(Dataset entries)
——————————

(* ===== verification/Pins.v ===== *)
(** History and pins (src/history.go, src/reconciler.go [handlePin]): what a
    pinned watcher serves, which versions can be pinned, and what releasing a
    pin publishes. *)

From S2P Require Import Prelude Errors GoStrings Ref Provider Decode GoNumbers Fields Resolve Config DerivedVersion Status Bootstrap EngineState Engine Loop EngineFacts Invariant Load LoadFacts Demo.
Open Scope string_scope.
Open Scope Z_scope.

Section pins.
Context {W T View : Type} `{Env W} `{Config T View}.
Context (P : params W T).
Implicit Types e : engine W T.
Implicit Types l : loop_state W T.

(** * A pinned watcher *)

(** The served configuration and the pin have not moved, and the queue has at
    most been consumed. *)
Definition still_pinned e e' : Prop :=
  e_cfg e' = e_cfg e /\ e_pin e' = e_pin e /\ exists c, e_dispatch e = (c ++ e_dispatch e')%list.

Lemma still_pinned_refl e : still_pinned e e.
Proof. split_and!; [done..|]. by exists []. Qed.

Lemma still_pinned_trans e1 e2 e3 : still_pinned e1 e2 -> still_pinned e2 e3 -> still_pinned e1 e3.
Proof.
intros (A1 & A2 & c1 & A3) (B1 & B2 & c2 & B3). split_and!; [congruence..|].
exists (c1 ++ c2)%list. by rewrite A3, B3, (assoc_L (++)%list).
Qed.

Lemma still_pinned_core e e' : same_core e e' -> still_pinned e e'.
Proof. intros []. split_and!; [done..|]. exists []. by rewrite core_dispatch. Qed.

(** The events of a reader who neither pins another version nor unpins. *)
Definition keeps_pin (ev : loop_event W) : bool :=
  match ev with LControl (pinAt _) | LControl unpin => false | _ => true end.

Hypothesis Hpaths : NoDup (map spec_Path (p_specs P)).
Hypothesis Hdepth : (0 < p_queueDepth P)%nat.

Lemma flush_pinned pending e :
  good P e -> pn_pinned (e_pin e) = true -> still_pinned e (flush P pending e).1.
Proof using Hpaths Hdepth.
intros Hg Hp. destruct (decide (pending = ∅)) as [->|Hne]; [rewrite flush_empty; apply still_pinned_refl|].
destruct (flush_cases P pending e Hpaths Hne) as [(? & Ho & _)|(cand & _ & Hc)].
{ apply still_pinned_core. destruct Ho as [tr ->]. by split. }
destruct Hc as [(_ & ->)|(_ & Hc)]; [split_and!; [done..|]; by exists []|].
destruct (gate P e cand) as [w [err|]]; rewrite Hc; simpl.
- eapply still_pinned_trans; [|apply still_pinned_core, core_emitErr].
  split_and!; [done..|]. by exists [].
- pose proof (apply_candidate_outcome P cand (candidate_fields P e cand)
    (diff_loop (e_observed e) (p_specs P) (e_applied e)).2 w e Hdepth (g_length _ _ Hg))
    as (_ & _ & _ & _ & _ & H6 & H7 & H8 & _).
  rewrite Hp in H7, H8. split_and!; [done..|]. exists []. by rewrite H8.
Qed.

Lemma handlePin_pinned cmd e :
  good P e -> pn_pinned (e_pin e) = true -> keeps_pin (LControl cmd) = true ->
  still_pinned e (handlePin P cmd e).1.
Proof using Hpaths Hdepth.
intros Hg Hp Hk. unfold handlePin. destruct cmd; try done.
- simpl. rewrite Hp. pose proof (g_cfg P e Hg) as Hc. rewrite Hp in Hc.
  split_and!; [done| |by exists []]. simpl. destruct (e_pin e). simpl in Hp. by subst.
- unfold refreshNow. pose proof (core_refresh_loop P 0 (p_specs P) e) as Hr.
  set (e1 := refresh_loop P 0 (p_specs P) e) in *. clearbody e1.
  pose proof (flush_pinned (list_to_set (map spec_Path (p_specs P))) e1) as Hf.
  destruct (flush P _ e1) as [e2 err]. simpl in *.
  eapply still_pinned_trans; [by apply still_pinned_core|].
  eapply still_pinned_trans; [apply Hf|apply still_pinned_core; by split].
  + by eapply good_core.
  + by rewrite (core_pin _ _ Hr).
Qed.

Lemma pinned_step l ev l' reply :
  good P (l_engine l) -> pn_pinned (e_pin (l_engine l)) = true -> keeps_pin ev = true ->
  loop_step P l ev = Some (l', reply) -> still_pinned (l_engine l) (l_engine l').
Proof using Hpaths Hdepth.
intros Hg Hp Hk. unfold loop_step. destruct ev as [|idx pos up| | |cmd|w|].
- case_match; [done|]. intros [= <- _]. apply still_pinned_refl.
- case_match; [done|]. destruct (p_specs P !! idx); [|done]. case_match; [|done]. intros [= <- _].
  apply still_pinned_core, core_handle_update.
- case_match; [done|]. case_match; [|done]. intros [= <- _]. case_match; apply still_pinned_refl.
- case_match; [done|]. destruct (l_timer l); [|done]. case_match; [|done]. intros [= <- _].
  pose proof (flush_pinned (l_pending l) (l_engine l) Hg Hp) as Hf. unfold handle_timer.
  case_match; (eapply still_pinned_trans; [exact Hf|apply still_pinned_core; by split]).
- case_match; [done|]. pose proof (handlePin_pinned cmd (l_engine l) Hg Hp Hk) as Hpin.
  destruct (handlePin P cmd (l_engine l)) as [e r]. by intros [= <- _].
- case_match; [|done]. intros [= <- _]. apply still_pinned_core. by split.
- destruct (e_dispatch (l_engine l)) as [|ch q] eqn:Eq; [done|]. intros [= <- _].
  split_and!; [done..|]. exists [ch]. by rewrite Eq.
Qed.

(** C6. A pin holds: until a caller pins another version or unpins, nothing -
    no update, flush, refresh, error or timer - moves what [Get] serves or the
    pin itself, and no [Change] is queued. *)
Theorem pinned_get_is_frozen l evs l' :
  reachable P l -> pn_pinned (e_pin (l_engine l)) = true -> forallb keeps_pin evs = true ->
  steps P l evs l' ->
  e_cfg (l_engine l') = e_cfg (l_engine l) /\ e_pin (l_engine l') = e_pin (l_engine l) /\
  exists delivered, e_dispatch (l_engine l) = (delivered ++ e_dispatch (l_engine l'))%list.
Proof using Hpaths Hdepth.
intros Hr Hp Hk Hs. apply reachable_good in Hr; [|done|done].
induction Hs as [l|l ev l1 reply evs l2 Hstep Hs IH]; [apply still_pinned_refl|].
simpl in Hk. apply andb_true_iff in Hk as [Hk1 Hk2].
pose proof (pinned_step l ev l1 reply Hr Hp Hk1 Hstep) as Hsp.
eapply still_pinned_trans; [exact Hsp|]. apply IH; [by eapply good_step| |done].
destruct Hsp as (_ & Hpin & _). by rewrite Hpin.
Qed.

(** * The history *)

Lemma findSnapshot_consecutive (history : list (Snapshot T)) version v :
  consecutive history version ->
  match findSnapshot v history with
  | Some s => sn_Version s = v /\ s ∈ history
  | None => ~ (version < v + length history /\ v <= version)%nat
  end.
Proof.
intros Hc. destruct (findSnapshot v history) as [s|] eqn:Ef.
- apply find_some in Ef as [Hin Hv]. bool_norm. by rewrite list_elem_of_In.
- intros [Hlt Hle]. destruct (lookup_lt_is_Some_2 history (v + length history - S version)) as [s Hs]; [lia|].
  pose proof (Hc _ _ Hs) as Hv. eapply find_none in Ef; [|apply list_elem_of_In; by eapply list_elem_of_lookup_2].
  apply bool_decide_eq_false in Ef. lia.
Qed.

(** Which versions can be pinned: [Pin v] succeeds exactly for the versions
    retained, the current one and the [historyN] before it, never for one not
    yet published; it then serves the configuration applied as version [v], and
    otherwise replies ErrNoSuchSnapshot and moves nothing. *)
Theorem pin_serves_retained_version l v :
  reachable P l ->
  let e := l_engine l in
  let retained := (1 <= v <= e_version e /\ e_version e <= v + p_historyN P)%nat in
  let '(e', reply) := handlePin P (pinAt v) e in
  (retained /\ reply = MkReply v None /\
   exists s, s ∈ e_history e /\ sn_Version s = v /\ e_cfg e' = sn_Config s /\
             e_pin e' = MkPin true v (sn_Config s) (sn_applied s) /\
             e_lastGood e' = e_lastGood e /\ e_dispatch e' = e_dispatch e) \/
  (~ retained /\ reply = MkReply 0 (Some (ESentinel ErrNoSuchSnapshot)) /\
   e_cfg e' = e_cfg e /\ e_pin e' = e_pin e /\ e_dispatch e' = e_dispatch e).
Proof using Hpaths Hdepth.
intros Hr. apply reachable_good in Hr; [|done|done]. cbv zeta. unfold handlePin.
pose proof (findSnapshot_consecutive _ _ v (g_versions P _ Hr)) as Hf. pose proof (g_bound P _ Hr) as Hb.
destruct (findSnapshot v (e_history (l_engine l))) as [s|].
- left. destruct Hf as [Hv Hin]. apply list_elem_of_lookup in Hin as [i Hi].
  pose proof (g_versions P _ Hr i s Hi) as Hc. apply lookup_lt_Some in Hi as Hlt.
  split; [lia|]. split; [done|]. exists s. split_and!; try done. by eapply list_elem_of_lookup_2.
- right. split; [lia|]. done.
Qed.

(** * Releasing a pin *)

(** Releasing a pin tells the whole story once: [Get] returns to the last
    good configuration, and a single [Change] from the pinned configuration to
    it is queued whose fields are exactly the specs whose pinned and current
    versions differ, then the derived paths that differ - or no [Change] when
    there is no difference. An unpinned watcher is left as it was. *)
Theorem unpin_publishes_one_change l :
  reachable P l ->
  let e := l_engine l in
  let p := e_pin e in
  let e' := (handlePin P unpin e).1 in
  if pn_pinned p then
    exists sourced,
    let fields := (sourced ++ derivedFieldChanges (e_cfg e) (e_lastGood e) (p_derives P) (p_specs P))%list in
    (forall f, f ∈ sourced <-> exists s, s ∈ p_specs P /\
       go_get (pn_applied p) (spec_Path s) <> go_get (e_applied e) (spec_Path s) /\
       f = MkFieldChange (spec_Path s) (go_get (pn_applied p) (spec_Path s)) (go_get (e_applied e) (spec_Path s))) /\
    pn_pinned (e_pin e') = false /\ e_cfg e' = e_lastGood e /\ e_lastGood e' = e_lastGood e /\
    e_dispatch e' =
      (if bool_decide (fields = []) then e_dispatch e
       else last_n (p_queueDepth P) (e_dispatch e ++ [MkChange (e_cfg e) (e_lastGood e) fields])%list)
  else e_cfg e' = e_cfg e /\ e_pin e' = e_pin e /\ e_dispatch e' = e_dispatch e.
Proof using Hpaths Hdepth.
intros Hr. apply reachable_good in Hr; [|done|done]. cbv zeta. unfold handlePin.
pose proof (g_cfg P _ Hr) as Hc. destruct (pn_pinned (e_pin (l_engine l))) eqn:Ep; [|done].
exists (omap (applied_change (pn_applied (e_pin (l_engine l))) (e_applied (l_engine l))) (p_specs P)).
rewrite Hc. simpl. split.
{ intros f. rewrite list_elem_of_omap. unfold applied_change. split.
  - intros (s & Hs & E). case_bool_decide; simplify_eq. eauto.
  - intros (s & Hs & Hx & ->). exists s. by rewrite bool_decide_eq_false_2. }
unfold diffApplied. set (fields := (omap _ _ ++ _)%list). clearbody fields.
destruct fields as [|f fs]; [done|].
set (ch := MkChange _ _ _). set (e1 := set_cfg _ _).
pose proof (enqueue_dispatch P ch e1 Hdepth (g_length P _ Hr)) as Hq.
destruct (enqueue_frame P (S (S (length (e_dispatch e1)))) ch e1) as (tr & q & Hf).
unfold enqueue in *. rewrite Hf in *. simpl in *. done.
Qed.
End pins.

(** * Witnesses *)

Definition bob_arrives : list (loop_event demo_world) :=
  [update 0 "bob" "2"; wait_until (1001 * Second); LTimer].

Lemma pinned_get_is_frozen_witness :
  runs_to demo [LControl pinCurrent] (fun l => exists l',
    run demo l bob_arrives = Some l' /\ e_version (l_engine l') = 2%nat /\
    e_cfg (l_engine l') = e_cfg (l_engine l)).
Proof.
apply (runs_to_checked _ _ (fun l => pn_pinned (e_pin (l_engine l)) &&
  match run demo l bob_arrives with Some l' => bool_decide (e_version (l_engine l') = 2%nat) | None => false end));
  [vm_compute; reflexivity|].
intros l Hr [Hp Hc]%andb_true_iff. destruct (run demo l bob_arrives) as [l'|] eqn:E; [|done].
exists l'. split; [done|]. split; [by apply bool_decide_eq_true in Hc|].
apply run_steps in E.
by destruct (pinned_get_is_frozen demo (demo_paths _ _) (demo_depth _ _) l bob_arrives l' Hr Hp eq_refl E).
Defined.

Lemma pin_serves_retained_version_witness :
  runs_to demo bob_arrives (fun l =>
    let '(e', reply) := handlePin demo (pinAt 1) (l_engine l) in
    reply = MkReply 1 None /\ exists s, sn_Version s = 1%nat /\ e_cfg e' = sn_Config s).
Proof.
apply (runs_to_checked _ _ (fun l => bool_decide (e_version (l_engine l) = 2%nat)));
  [vm_compute; reflexivity|].
intros l Hr Hv. apply bool_decide_eq_true in Hv.
pose proof (pin_serves_retained_version demo (demo_paths _ _) (demo_depth _ _) l 1 Hr) as Hp.
cbv zeta in Hp. destruct (handlePin demo (pinAt 1) (l_engine l)) as [e' reply].
destruct Hp as [(_ & Hrep & s & _ & Hs & Hcfg & _)|(Hno & _)]; [eauto|].
exfalso. apply Hno. rewrite Hv. simpl. lia.
Defined.

Lemma unpin_publishes_one_change_witness :
  runs_to demo (LControl pinCurrent :: bob_arrives) (fun l =>
    let e' := (handlePin demo unpin (l_engine l)).1 in
    e_cfg e' = e_lastGood (l_engine l) /\ pn_pinned (e_pin e') = false).
Proof.
apply (runs_to_checked _ _ (fun l => pn_pinned (e_pin (l_engine l)))); [vm_compute; reflexivity|].
intros l Hr Hp. cbv zeta.
pose proof (unpin_publishes_one_change demo (demo_paths _ _) (demo_depth _ _) l Hr) as Hu.
cbv zeta in Hu. rewrite Hp in Hu. destruct Hu as (sourced & _ & H1 & H2 & _). by split.
Defined.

——————————

■ **PROBLEM TO WORK ON**
Each line of the entries that contains the word "what" should be listed.

■ **ANSWER TO THIS TASK**
(** History and pins (src/history.go, src/reconciler.go [handlePin]): what a
    pinned watcher serves, which versions can be pinned, and what releasing a
    no update, flush, refresh, error or timer - moves what [Get] serves or the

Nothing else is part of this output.